On the Montreal Police at that time...............corrupt and dirty are the words that come to mind. Not very concerned with the fine points of the law and prone to out breaks of stupidity such as the firing of their service weapons at that arena, was it the Paul Sauve? during a strike vote.  No wonder they were not respected by other levels of authority.

Jim B.


----------



## Hardrations (10 May 2009)

I had a thought (dangerous those things) while looking through the history forum. About the FLQ Crisis. There must be veterans like my self who served during the FLQ Crisis, as I did. I was with HQ's & Sigs 3 CMBG. Our role in Ottawa was security at DND HQ's on Elgin St and various dignitaries residence. Some interesting times were had. Any one out there care to share those memories? What do you think of it now? Do you think that P.M. Trudeau made the right decision to invoke the Wars Measures Act?  I'll leave it at that and see what happens.

Thanks


----------



## Old Sweat (11 May 2009)

I was a student on the army staff college course at Kingston during the FLQ crisis.
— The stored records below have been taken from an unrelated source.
(** C2.  Both rule adapters return [true] when the validity argument is
    absent or has no [from] field, whatever the value and the other
    arguments are. *)
Theorem validate_true_without_from :
  forall (RA RC : Type)
         (existingAssociations : JsVal -> JsVal -> JsVal -> JsVal -> RA)
         (candidateParentOrgUnit : JsVal -> JsVal -> JsVal -> RC)
         (value : JsVal) (args : list JsVal),
    lacks_from (arg args 2) = true ->
    AssociationRule.validate RA existingAssociations value args =
      Normal (Plain (JBool true))
    /\ CandidateParentRule.validate RC candidateParentOrgUnit value args =
         Normal (Plain (JBool true)).
Proof.
  intros RA RC ea cp value args H; split.
  - unfold AssociationRule.validate, AssociationRule.guard.
    now rewrite (guard_prefix_lacks_from _ _ H).
  - unfold CandidateParentRule.validate, CandidateParentRule.guard.
    destruct (arg args 2) as [| |b|n|s|items|props]; simpl in *;
      try reflexivity.
    + now destruct b.
    + now destruct (n =? 0)%Z.
    + now destruct (String.eqb s "").
    + unfold own; destruct (lookup "from" props);
        [discriminate|reflexivity].
Qed.

Lemma validate_true_without_from_witness :
  AssociationRule.validate JsVal (fun _ _ _ _ => JBool false) (JStr "x")
    args_without_from = Normal (Plain (JBool true))
  /\ CandidateParentRule.validate JsVal (fun _ _ _ => JBool false) (JStr "x")
       args_without_from = Normal (Plain (JBool true)).
Proof.
  apply (validate_true_without_from JsVal JsVal (fun _ _ _ _ => JBool false)
           (fun _ _ _ => JBool false) (JStr "x") args_without_from).
  reflexivity.
Defined.

(** C9.  The association adapter's validate throws a TypeError whenever the
    validity is present with a non-empty [from] and the employee is null or
    undefined: Object.keys(employee) is evaluated, and throws, before
    [!employee] is looked at. *)
Theorem association_validate_throws_without_employee :
  forall (R : Type)
         (existingAssociations : JsVal -> JsVal -> JsVal -> JsVal -> R)
         (value : JsVal) (args : list JsVal) (from : JsVal),
    truthy (arg args 2) = true ->
    get_prop (arg args 2) "from" = Normal from ->
    truthy from = true ->
    nullish (arg args 0) = true ->
    AssociationRule.validate R existingAssociations value args =
      Throw TypeError.
Proof.
  intros R ea value args from Hv Hf Ht He.
  unfold AssociationRule.validate, AssociationRule.guard, cnot.
  rewrite Hv, Hf; simpl; rewrite Ht; simpl.
  destruct (arg args 0); simpl in *; congruence.
Qed.

Lemma association_validate_throws_without_employee_witness :
  AssociationRule.validate JsVal (fun _ _ _ _ => JBool false) (JStr "x")
    args_without_employee = Throw TypeError.
Proof.
  apply (association_validate_throws_without_employee JsVal
           (fun _ _ _ _ => JBool false) (JStr "x") args_without_employee
           (JStr "2024-01-01")); reflexivity.
Defined.

(* ================================================================== *)
(** ** The organisation-unit picker *)
(* ================================================================== *)

(** C8 (as the code has it).  With no selection in between, toggling the
    tree twice brings the component back to the state it was in before the
    first toggle: [showTree] has its earlier value (collapsed when it was
    collapsed, expanded when it was expanded), and [selectedSuperUnit] and
    [orgName] are unchanged. *)
Theorem toggleTree_twice :
  forall d : Picker.Data,
    Picker.toggleTree (Picker.toggleTree d) = d.
Proof.
  intros [sel shown text]; unfold Picker.toggleTree; simpl.
  now rewrite negb_involutive.
Qed.

(** C8 as stated fails for an expanded picker: two toggles leave it
    expanded. *)
Lemma toggleTree_twice_stays_expanded :
  ~ (Picker.showTree
       (Picker.toggleTree (Picker.toggleTree (Picker.toggleTree Picker.data)))
     = false
     /\ Picker.selectedSuperUnit
          (Picker.toggleTree
             (Picker.toggleTree (Picker.toggleTree Picker.data)))
        = Picker.selectedSuperUnit (Picker.toggleTree Picker.data)
     /\ Picker.orgName
          (Picker.toggleTree
             (Picker.toggleTree (Picker.toggleTree Picker.data)))
        = Picker.orgName (Picker.toggleTree Picker.data)).
Proof. intros [H _]; discriminate H. Qed.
The sixties had been very turbulent with riots in major American and European cities. In Quebec there was a fair amount of social unrest with violent labour unrest and agitation by the separatist movement. The radical left (and I mean really far left) was vocal and had sympathetic advocates in parts of the media, including Radio Canada. The previous fall (1969) there had been a major riot in Montreal that had resulted in Vandoos being deployed in riot control formation, with bayonets fixed and ball ammunition in the magazines. They faced the mob, which dispersed when ordered to by a magistrate. Last, the troubles had also started in Northen Ireland in 1969, so the background situation was unstable.

The War Measures Act was imposed after the body of the kidnapped Quebec Minster of Labour was discovered in the trunk of a car in St-Hubert. At about the same time there had been a massive rally in the Paul Sauve Arena. The rally was in support of the FLQ and openly called for insurrection and the overthrowing of the Quebec government. Using the powers of the act, the police rounded up a number of prominent separatists, especially those who were openly advocating violence. In my opinion, this defused the situation. What had been a revolutionary movement with broad support was reduced to a matter of kidnapping and murder by a small group of thugs.
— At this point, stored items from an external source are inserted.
(** * A radial countdown timer: the engine of [timer.ts]

    The repository holds one engine in two mountings: [src/timer.ts] (a
    customized built-in [canvas] element) and a second file in which the
    engine wraps a canvas it is handed.  Both are embedded here by one set of
    definitions, with the mounting as a parameter where the two differ.

    A JavaScript [number] is embedded behind an interface, [Number], so that
    the engine is written once and read under three arithmetics:
    - [R], exact real arithmetic, the reading under which the
      specification states its properties;
    - [option R], exact reals extended with [NaN] (the value arithmetic
      produces from a missing coordinate);
    - [float], IEEE-754 binary64, the arithmetic the program runs on. *)

From Stdlib Require Import ZArith Reals Lra Lia List Bool Floats.
From stdpp Require Import base gmap.
Import ListNotations.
A bit on the state of the CF at the time. In the fall of 1970 the force reductions ordered by Trudeau had just taken place in terms of units being disbanded, relocated or whatever. However the run down in numbers was to be by normal attrition, so many units were overstrength. As it was, every field unit in Canada except 1 PPCLI (national reserve) was deployed either on Op Essay (aid of the civil power in Quebec) or Op Ginger (support of the RCMP primarily in the national capital area). Again, my personal opinion, but the CF would not have been able to provide the same response two years later.
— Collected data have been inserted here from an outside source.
(** The sentence appended to a summary that is too short. *)
Definition filler (business_name : value) : string :=
  " Maintaining consistent NAP information across business directories is crucial for local SEO and helps potential customers find accurate information about "
    ++ py_str business_name ++ ".".

(** The text of [_generate_summary] before the word count is looked at. *)
Definition render_summary (business_name : value) (directories_checked : nat)
           (missing_directories selected_directories : list string) : string :=
  let summary := "Research Summary for " ++ py_str business_name ++ nl ++ nl in
  let summary := summary ++
    "The research process began by extracting the business's Name, Address, and Phone (NAP) information from Google Maps. " in
  let summary := summary ++
    "This data was then used to search across " ++ PyStr.of_nat directories_checked
    ++ " business directories to determine where the business already has listings. " in
  let summary :=
    match missing_directories with
    | _ :: _ =>
        let summary := summary ++
          "The research found that " ++ py_str business_name
          ++ " is missing from " ++ PyStr.of_nat (List.length missing_directories)
          ++ " directories including "
          ++ PyStr.join ", " (firstn 3 missing_directories) in
        let summary :=
          if (3 <? List.length missing_directories)%nat
          then summary ++ " and "
                 ++ PyStr.of_nat (List.length missing_directories - 3)
                 ++ " others"
          else summary in
        summary ++ ". "
    | [] =>
        summary ++ "Interestingly, " ++ py_str business_name
          ++ " appears to be present in all checked directories. "
    end in
  let summary :=
    match selected_directories with
    | _ :: _ =>
        summary ++ "Based on the findings, NAP citations were prepared for "
          ++ PyStr.join ", " selected_directories ++ " "
          ++ "as these directories would provide valuable additional visibility for "
          ++ py_str business_name ++ ". "
    | [] =>
        summary ++
          "No directories were selected for citation building as the business appears to be well-represented across the checked platforms. "
    end in
  summary ++
    "The final citations were formatted according to each directory's specific requirements to ensure accuracy and consistency of the business information across the web.".

(** The check of the word count at the end of [_generate_summary]. *)
Definition bound_summary (min_words max_words : nat) (business_name : value)
           (summary : string) : string :=
  let words := PyStr.split_ws summary in
  if (List.length words <? min_words)%nat then summary ++ filler business_name
  else if (max_words <? List.length words)%nat then
    PyStr.join " " (firstn max_words words)
  else summary.

Definition _generate_summary (business_name : value) (directories_checked : nat)
           (missing_directories selected_directories : list string) : string :=
  let '(min_words, max_words) := SUMMARY_WORD_COUNT in
  bound_summary min_words max_words business_name
    (render_summary business_name directories_checked
                    missing_directories selected_directories).

(** The payload of a successful result. *)
Record Summary : Type := {
  summary : string;
  word_count : nat
}.

(** [run(business_data, research_results, citation_results)]. *)
Definition run (business_data : dict)
           (research_results : ResearcherAgent.Results)
           (citation_results : CitationBuilderAgent.Citations)
  : Result Summary :=
  try_except
    (let business_name :=
       dict_get_default business_data "name" (VStr "Unknown business") in
     let directories_checked :=
       Dict.len (ResearcherAgent.directories_checked research_results) in
     let missing_directories :=
       ResearcherAgent.missing_directories research_results in
     let selected_directories :=
       ResearcherAgent.selected_directories research_results in
     let summary :=
       _generate_summary business_name directories_checked
                         missing_directories selected_directories in
     ret (Success {| summary := summary;
                     word_count := List.length (PyStr.split_ws summary) |}))
    BaseAgent.handle_error.

End SummaryAgent.

(* ===================================================================== *)
(** * main.py *)
(* ===================================================================== *)

(** The agents whose [run] the orchestrator can await. *)
Inductive Agent : Type :=
| Extractor
| Researcher
| CitationBuilder
| SummaryGenerator.

(** A computation together with the log of the agent runs it awaited. *)
Definition Traced (A : Type) : Type := (list Agent * A)%type.

Definition tret {A} (a : A) : Traced A := ([], a).
Definition tbind {A B} (m : Traced A) (k : A -> Traced B) : Traced B :=
  let '(t1, a) := m in
  let '(t2, b) := k a in
  ((t1 ++ t2)%list, b).
(** [await agent.run(...)]: the run is logged and its result returned. *)
Definition await {A} (agent : Agent) (result : A) : Traced A := ([agent], result).

Notation "x <~ m ;; k" := (tbind m (fun x => k))
  (at level 61, m at next level, right associativity).

Definition get_output_directory (w : World) : string :=
  if existsb (String.eqb "STREAMLIT_RUNTIME") (environ w) then "temp_output"
  else if existsb (String.eqb "VERCEL") (environ w) then "/tmp/output"
  else OUTPUT_DIRECTORY.

Definition ensure_output_directory (w : World) : exc string :=
  let output_dir := get_output_directory w in
  _ <- makedirs w output_dir ;;
  ret output_dir.

(** The dictionary returned by a successful run. *)
Record Report : Type := {
  business_name : value;
  output_file : string;
  business_info : dict;
  directories_checked : nat;
  directories_missing : nat;
  missing_directories : list string;
  citations_created : nat;
  citations : Dict.t string;
  summary : string;
  content : string
}.

(** What [run_workflow] returns: the report, or
    [{"success": False, "stage": stage, "error": error}]. *)
Inductive WorkflowResult : Type :=
| Completed (r : Report)
| Halted (stage : string) (error : value).

(** The business information block of the report. *)
Definition business_information (extraction_results : dict) : exc string :=
  name <- dict_item extraction_results "name" ;;
  address <- dict_item extraction_results "address" ;;
  phone <- dict_item extraction_results "phone" ;;
  source_url <- dict_item extraction_results "source_url" ;;
  ret ("BUSINESS INFORMATION:" ++ nl
       ++ "Name: " ++ py_str name ++ nl
       ++ "Address: " ++ py_str address ++ nl
       ++ "Phone: " ++ py_str phone ++ nl
       ++ "Source URL: " ++ py_str source_url ++ nl ++ nl).

(** One block per citation, in the order of the dictionary. *)
Definition citation_blocks (citations : Dict.t string) (content : string)
  : string :=
  fold_left
    (fun content '(directory, citation) =>
       content ++ nl ++ "--- " ++ PyStr.upper directory ++ " CITATION ---" ++ nl
         ++ citation ++ nl
         ++ "-------------------------" ++ nl)
    citations content.

(** Step 5, the body of the [try] block that creates the output file. *)
Definition create_output (w : World) (output_dir : string)
           (extraction_results : dict)
           (research_results : ResearcherAgent.Results)
           (citations : Dict.t string) (summary : string) : exc Report :=
  name <- dict_item extraction_results "name" ;;
  filename <- generate_output_filename w name ;;
  let content := "NAP CITATION REPORT FOR " ++ py_str name ++ nl in
  let content :=
    content ++ "Generated on: " ++ strftime w "%Y-%m-%d %H:%M:%S" ++ nl ++ nl in
  info <- business_information extraction_results ;;
  let content := content ++ info in
  let content := content ++ "RESEARCH SUMMARY:" ++ nl in
  let content := content ++ summary ++ nl ++ nl in
  let content := content ++ "CITATIONS:" ++ nl in
  let content := citation_blocks citations content in
  filepath <- save_text_file w content filename output_dir ;;
  ret {| business_name := name;
         output_file := filepath;
         business_info := extraction_results;
         directories_checked :=
           Dict.len (ResearcherAgent.directories_checked research_results);
         directories_missing :=
           List.length (ResearcherAgent.missing_directories research_results);
         missing_directories :=
           ResearcherAgent.missing_directories research_results;
         citations_created := Dict.len citations;
         citations := citations;
         summary := summary;
         content := content |}.

(** "Ensure all fields are at least empty strings, not None": the three
    assignments that follow the validation of the name. *)
Definition fill_fields (extraction_results : dict) : dict :=
  let extraction_results :=
    Dict.set extraction_results "name"
             (dict_get_default extraction_results "name" (VStr "")) in
  let extraction_results :=
    Dict.set extraction_results "address"
             (dict_get_default extraction_results "address"
                               (VStr "Address unavailable")) in
  Dict.set extraction_results "phone"
           (dict_get_default extraction_results "phone"
                             (VStr "Phone unavailable")).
By a fortunate combination of events, the government's reaction took the wind out of the sails of the violent separtist movement. 

All of the above are my impressions based on close observation of events at the time and some serious study of events over the following several years. I am reasonably confident of the validity of my conclusions, but I am not infallible.


----------



## Hardrations (11 May 2009)

Interesting. I always thought the War Measures Act was enacted that Thanksgiving week end in Oct/70 when we were called out. Also mentioning about ammunition. We were initially issued 40 rounds of ammunition than a further 20 at around 0300 hrs of morning that we were informed that Mr. LaPorte had been found murdered. We were quartered in Rockcliffe in a hanger. They woke us up at around 0300 hrs told us of his murder then issued the ammo. Which kind of made us wonder just how serious this was going to get. We were to have a fully loaded ( 20 rounds) magazine on the rifle at all times, but no round in the chamber while on duty. If I remember correctly our orders were on using our weapons was 1: Halt 2: Halt and raise your hands 3: Halt and raise your hands or I will open fire. Needless to say there were times when people were being very foolish and pushed their luck thinking we were not armed with live ammunition.


----------



## Michael OLeary (11 May 2009)

October Crisis Timeline

October 5, 1970 - British Trade Commissioner James Cross was kidnapped

October 16, 1970 - Prime Minister Trudeau announced the proclamation of the War Measures Act, emergency legislation dating from World War I. 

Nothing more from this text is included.